Accommodating High-Risk Individuals. COVID-19 disproportionately affects certain groups, particularly people over age 65 and people suffering from certain health conditions such as chronic lung disease, diabetes, hypertension, heart disease, and others. The CDC recommends that employers encourage employees within these categories to self-identify. (Otherwise, if employers make inquiries or assumptions about employees’ age or health status, or if employers assume those employees want certain protections, the employers risk running afoul of anti-discrimination law.) When employees have self-identified as higher-risk, the CDC recommends that employers work with them to provide any additional and appropriate protections, including allowing them to continue to work from home for a longer period of time than lower-risk employees.
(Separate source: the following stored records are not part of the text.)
Definition desiredRoleOptions (s : RoleSpec) (p : policy) : RoleOptions * error :=
  let opts (createRole replication bypassRLS : bool) :=
    {| ro_Login := IsLogin s; ro_CreateDB := rs_CreateDB s; ro_CreateRole := createRole; ro_Inherit := IsInherit s;
       ro_Replication := replication; ro_BypassRLS := bypassRLS; ro_ConnectionLimit := GetConnectionLimit s;
       ro_Password := ""; ro_KeepExistingPassword := false; ro_Comment := ""; ro_CreateOnly := false |} in
  match deniedAttributes s p with
  | [] => (opts (rs_CreateRole s) (rs_Replication s) (rs_BypassRLS s), None)
  | denied => (opts false false false, Some (CondErr ReasonRolePolicyViolation (Errorf
      "the Cluster's spec.rolePolicy.allowedAttributes does not allow %s" [Join denied ", "])))
  end.

(** ** Reassignment (role_reassign.go) *)

(** [postgres.ReassignTargetInfo]. *)
Record ReassignTargetInfo := { ri_Exists : bool; ri_Super : bool; ri_OldHasUsage : bool }.

Definition checkReassignTarget `{UnicodePrint} (old target : string) (info : ReassignTargetInfo) : error :=
  match reservedRoleName target with
  | Some reason => Some (Errorf "cannot reassign owned objects to %q: %s" [target; reason])
  | None =>
      if decide (target = old) then Some (Errorf "cannot reassign owned objects of %q to itself" [old])
      else if negb (ri_Exists info) then Some (Errorf "cannot reassign owned objects to %q: the role does not exist" [target])
      else if ri_Super info then Some (Errorf "cannot reassign owned objects to %q: it is a superuser" [target])
      else if negb (ri_OldHasUsage info)
      then Some (Errorf "cannot reassign owned objects to %q: %q is not a member of it" [target; old])
      else None
  end.

(** ** Lemmas *)

Lemma existsb_exists_elem {A} (f : A → bool) l : existsb f l = true ↔ ∃ x, x ∈ l ∧ f x = true.
Proof. rewrite existsb_exists. by setoid_rewrite <- list_elem_of_In. Qed.

(** A name that no role membership may have. *)
Definition name_refused (p : policy) (name : string) : Prop :=
  name = bootstrapRoleName ∨ HasPrefix name reservedRolePrefix = true ∨ name ∈ ForbiddenPredefinedRoles ∨
  HasPrefix name "pg_" = true ∧ AllowsPredefinedRole p name = false.

Lemma membershipNameProblem_None name p : membershipNameProblem name p = None ↔ ¬ name_refused p name.
Proof.
  unfold membershipNameProblem, name_refused. case_decide; [naive_solver|].
  destruct (HasPrefix name reservedRolePrefix); [naive_solver|].
  unfold slices_Contains. case_bool_decide; [naive_solver|].
  destruct (HasPrefix name "pg_"), (AllowsPredefinedRole p name); naive_solver.
Qed.

(** The privileged attributes of [r] stay within the policy. *)
Definition attributes_allowed (p : policy) (r : ReachableRole) : Prop :=
  (rr_CreateRole r = true → AllowsAttribute p RoleAttributeCreateRole = true) ∧
  (rr_Replication r = true → AllowsAttribute p RoleAttributeReplication = true) ∧
  (rr_BypassRLS r = true → AllowsAttribute p RoleAttributeBypassRLS = true).

Lemma attributeProblem_None r p : attributeProblem r p = None ↔ attributes_allowed p r.
Proof.
  unfold attributeProblem, attributes_allowed.
  destruct (rr_CreateRole r), (AllowsAttribute p RoleAttributeCreateRole), (rr_Replication r),
    (AllowsAttribute p RoleAttributeReplication), (rr_BypassRLS r), (AllowsAttribute p RoleAttributeBypassRLS);
    simpl; naive_solver.
Qed.

(** A role a member may be able to act as. *)
Definition reachable_ok (p : policy) (managed : managedRoles) (r : ReachableRole) : Prop :=
  ¬ name_refused p (rr_Name r) ∧ rr_Superuser r = false ∧ attributes_allowed p r ∧
  (HasPrefix (rr_Name r) "pg_" = true ∨ manages managed r = true ∨ AllowsExistingRole p (rr_Name r) = true).

Lemma reachableRoleProblem_None r p managed : reachableRoleProblem r p managed = None ↔ reachable_ok p managed r.
Proof.
  unfold reachableRoleProblem, reachable_ok. rewrite <- membershipNameProblem_None, <- attributeProblem_None.
  destruct (membershipNameProblem _ _); [naive_solver|]. destruct (rr_Superuser r); [naive_solver|].
  destruct (attributeProblem r p); [naive_solver|].
  destruct (HasPrefix _ _), (manages managed r), (AllowsExistingRole p _); naive_solver.
Qed.

(** A predefined role PostgreSQL places inside one the policy allows. *)
Definition contained (p : policy) (closure : list ReachableRole) (name : string) : Prop :=
  ∃ r, r ∈ closure ∧ AllowsPredefinedRole p (rr_Name r) = true ∧ name ∈ builtinContainedRoles (rr_Name r).

Lemma containedPredefinedRole_true name closure p : containedPredefinedRole name closure p = true ↔ contained p closure name.
Proof.
  unfold containedPredefinedRole, contained. rewrite existsb_exists_elem.
  split; intros (r & Hr & H); exists r; rewrite andb_true_iff, slices_Contains_true in *; tauto.
Qed.

Lemma closure_problem_None target all closure p managed :
  closure_problem target all closure p managed = None ↔
    Forall (λ r, rr_Name r ≠ target ∧ contained p all (rr_Name r) ∨ reachable_ok p managed r) closure.
Proof.
  induction closure as [|r closure IH]; simpl; [by split|]. rewrite Forall_cons, <- IH, <- reachableRoleProblem_None.
  rewrite <- containedPredefinedRole_true.
  destruct (containedPredefinedRole _ _ _); case_bool_decide; simpl;
    destruct (reachableRoleProblem r p managed); repeat case_decide; naive_solver.
Qed.

Lemma deniedAttributes_elem s p a :
  a ∈ deniedAttributes s p ↔ AllowsAttribute p a = false ∧
    (rs_CreateRole s = true ∧ a = RoleAttributeCreateRole ∨ rs_Replication s = true ∧ a = RoleAttributeReplication ∨
     rs_BypassRLS s = true ∧ a = RoleAttributeBypassRLS).
Proof.
  unfold deniedAttributes. rewrite list_elem_of_filter, !elem_of_app.
  destruct (rs_CreateRole s), (rs_Replication s), (rs_BypassRLS s);
    rewrite ?list_elem_of_singleton, ?elem_of_nil; naive_solver.
Qed.

(** ** Properties *)

(** Membership in a role is accepted exactly when its own name is not
    refused and every role it reaches is one the policy lets a member act as: not
    a superuser, no privileged attribute beyond the policy, not postgres, a pgop_*
    or a forbidden predefined role, predefined roles only when listed, and any
    other role only when a Role of the Cluster manages it (marker included) or the
    policy lists it; the only other roles reached are those PostgreSQL places
    inside an allowed predefined role. *)
Theorem membershipProblem_safe target closure p managed :
  membershipProblem target closure p managed = None ↔
    ¬ name_refused p target ∧
    ∀ r, r ∈ closure → rr_Name r ≠ target ∧ contained p closure (rr_Name r) ∨ reachable_ok p managed r.
Proof.
  unfold membershipProblem. rewrite <- membershipNameProblem_None, <- Forall_forall, <- closure_problem_None.
  destruct (membershipNameProblem target p); naive_solver.
Qed.

(** The comment of an object never makes it pgop's: an existing object is
    treated as owned only when the resource's status records it, and taken over
    only when the policy lists it; a marker that names the current key without
    verifying is never accepted or refreshed; and an object marked by pgop is
    recognised by the next decision. *)
Theorem decideOwnership_needs_record `{Digests} s kind name comment recorded allowlisted :
  let d := decideOwnership s kind name true comment recorded allowlisted in
  (d = owned ∨ d = ownedRemark → recorded = true) ∧
  (d = adoptable → allowlisted = true) ∧
  (∀ mac, comment = markerV2Prefix +:+ kind +:+ "/" +:+ name +:+ ":" +:+ keyID s +:+ "." +:+ mac →
    ContainsByte (keyID s) "."%char = false → verify s comment kind name = false → d = adoptable ∨ d = notOwned) ∧
  (ms_key s ≠ "" → decideOwnership s kind name true (marker s kind name) true allowlisted = owned).
Proof.
  intros d. unfold d, decideOwnership. simpl. split_and!.
  - destruct recorded; [done|]. destruct allowlisted; naive_solver.
  - destruct allowlisted; [done|]. repeat case_match; naive_solver.
  - intros mac Hc Hdot Hv. rewrite Hv, andb_false_r.
    assert (refreshableComment s comment kind name = false) as ->.
    { assert (otherKeyMarker s comment kind name = false) as Ho.
      { unfold otherKeyMarker.
        rewrite (proj2 (CutPrefix_Some comment _ (keyID s +:+ "." +:+ mac))) by (by rewrite Hc, !app_assoc_s).
        change ("." +:+ mac) with (String "."%char mac). rewrite Cut_app by done. by rewrite bool_decide_true. }
      unfold refreshableComment. rewrite Ho, !bool_decide_false; [done|by rewrite Hc..]. }
    rewrite andb_false_r. destruct allowlisted; auto.
  - intros Hk. unfold verify. by rewrite bool_decide_false, bool_decide_true by done.
Qed.
(* ===== verification/Settings.v ===== *)
(** * Database and role settings (src/internal/controller/settings.go, role_settings.go)

    The tracked set/reset loop behind ALTER DATABASE ... SET and ALTER ROLE ...
    [IN DATABASE] SET. The server's view of a parameter, and the statements, are
    operations over a world [W]. *)

From Stdlib Require Import Ascii.
From S2P Require Import Prelude GoStrings GoStrconv Parameters ApiTypes RolePolicy Trace.

Definition pgContextUser : string := "user".
Definition pgContextSuperuser : string := "superuser".
Definition ReasonSettingNotAllowed : string := "SettingNotAllowed".
Definition ReasonReservedName : string := "ReservedName".

(** [ParameterContext]: the context, [None] for a parameter the server does not know. *)
Abbreviation context_result := (result (option string)).

(** ** Normalization *)

Fixpoint normalize_go (field : string) (settings : gmap string string) (keys : list string) (out : gmap string string)
    : result (gmap string string) :=
  match keys with
  | [] => inl out
  | k :: ks =>
      match NormalizeParameterName k with
      | inr e => inr (Wrapf "%s: %w" [field] e)
      | inl name =>
          match out !! name with
          | Some _ => inr (Errorf "%s: parameter %q is listed more than once (names are case-insensitive)" [field; name])
          | None => normalize_go field settings ks (<[name := default "" (settings !! k)]> out)
          end
      end
  end.
(** The problem and the privileges that are left, once the owner rules are known. *)
Definition entry_verdict (e : objectEntry) (o : SchemaObject) (problem : option string) (denied : list string)
    : option string * list string :=
  let problem := match problem with
                 | None => if bool_decide (maxIdentityLength < String.length (so_Identity o))%nat
                           then Some ("has a name longer than " +:+ Itoa (Z.of_nat maxIdentityLength)
                                        +:+ " characters, which pgop cannot record")
                           else None
                 | p => p
                 end in
  match problem with
  | Some p => (Some p, [])
  | None =>
      let d := intersect (oe_privileges e) denied in
      if decide (d = []) then (None, oe_privileges e)
      else (Some (Join d ", " +:+ ": not granted on a table owned by the superuser " +:+ so_Owner o), subtract (oe_privileges e) d)
  end.

(** [objectPlanner.add], once the owner rules are known. *)
Definition add_object (e : objectEntry) (o : SchemaObject) (problem : option string) (privs : list string) (ps : plan_state)
    : plan_state :=
  let gk := entry_group e in
  let '(stats, refused) :=
    match problem with
    | None => (ps_stats ps, ps_refused ps)
    | Some why =>
        (<[gk := stats_skip (default no_stats (ps_stats ps !! gk)) (so_Identity o) why]> (ps_stats ps),
         if oe_all e then ps_refused ps
         else ps_refused ps ++ [oe_field e +:+ " (" +:+ oe_grantee e +:+ "): " +:+ so_Identity o +:+ " " +:+ why])
    end in
  if decide (privs = []) then
    {| ps_stats := stats; ps_desired := ps_desired ps; ps_objects := ps_objects ps; ps_byField := ps_byField ps; ps_refused := refused |}
  else
    let t := objectTarget (ki_pg (oe_kind e)) (oe_schema e) (so_Identity o) (so_OID o) (oe_grantee e) in
    let d := desiredGrant t privs (oe_withGrantOption e) in
    let k := key t in
    let '(d, byField) :=
      match ps_desired ps !! k with
      | Some prev => (mergeGrant prev d, ps_byField ps)
      | None => (d, <[oe_field e := default [] (ps_byField ps !! oe_field e) ++ [k]]> (ps_byField ps))
      end in
    {| ps_stats := stats; ps_desired := <[k := d]> (ps_desired ps); ps_objects := <[objectKey t := o]> (ps_objects ps);
       ps_byField := byField; ps_refused := refused |}.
However, employers should be cautious not to force a solution on an employee who is willing to accept the risk of working in the same way as lower-risk employees.
Addressing the Spread When it Happens. Despite all of these measures, it is almost inevitable that someone in the workforce will contract COVID-19. The CDC recommends that employers require employees who are showing COVID-19 symptoms to stay home from work. If an employee develops symptoms during the workday, they should be immediately isolated from other employees and sent home as soon as possible. Any area where the employee was isolated or where they spent considerable time should be cleaned and disinfected. Employees who have been sent home or who have stayed home should not return to work until they have met the criteria to discontinue home isolation and/or have been approved to return to work by a healthcare provider. (Of course, healthcare providers may be difficult to reach, and so employers are asked to be flexible about requiring doctor’s notes for returns to work.)
Making an office safe for a return to work is a highly individualized process. Each workplace is different and has different needs, so the solutions and responses will also vary. This new guidance from the CDC will provide additional clarity for employers on where to start. While not legally binding, employers should review and consider the CDC’s recommendations, in addition to any applicable state and local return-to-work orders or advisories, to ensure they are meeting their obligation to provide employees with a healthy and safe workplace.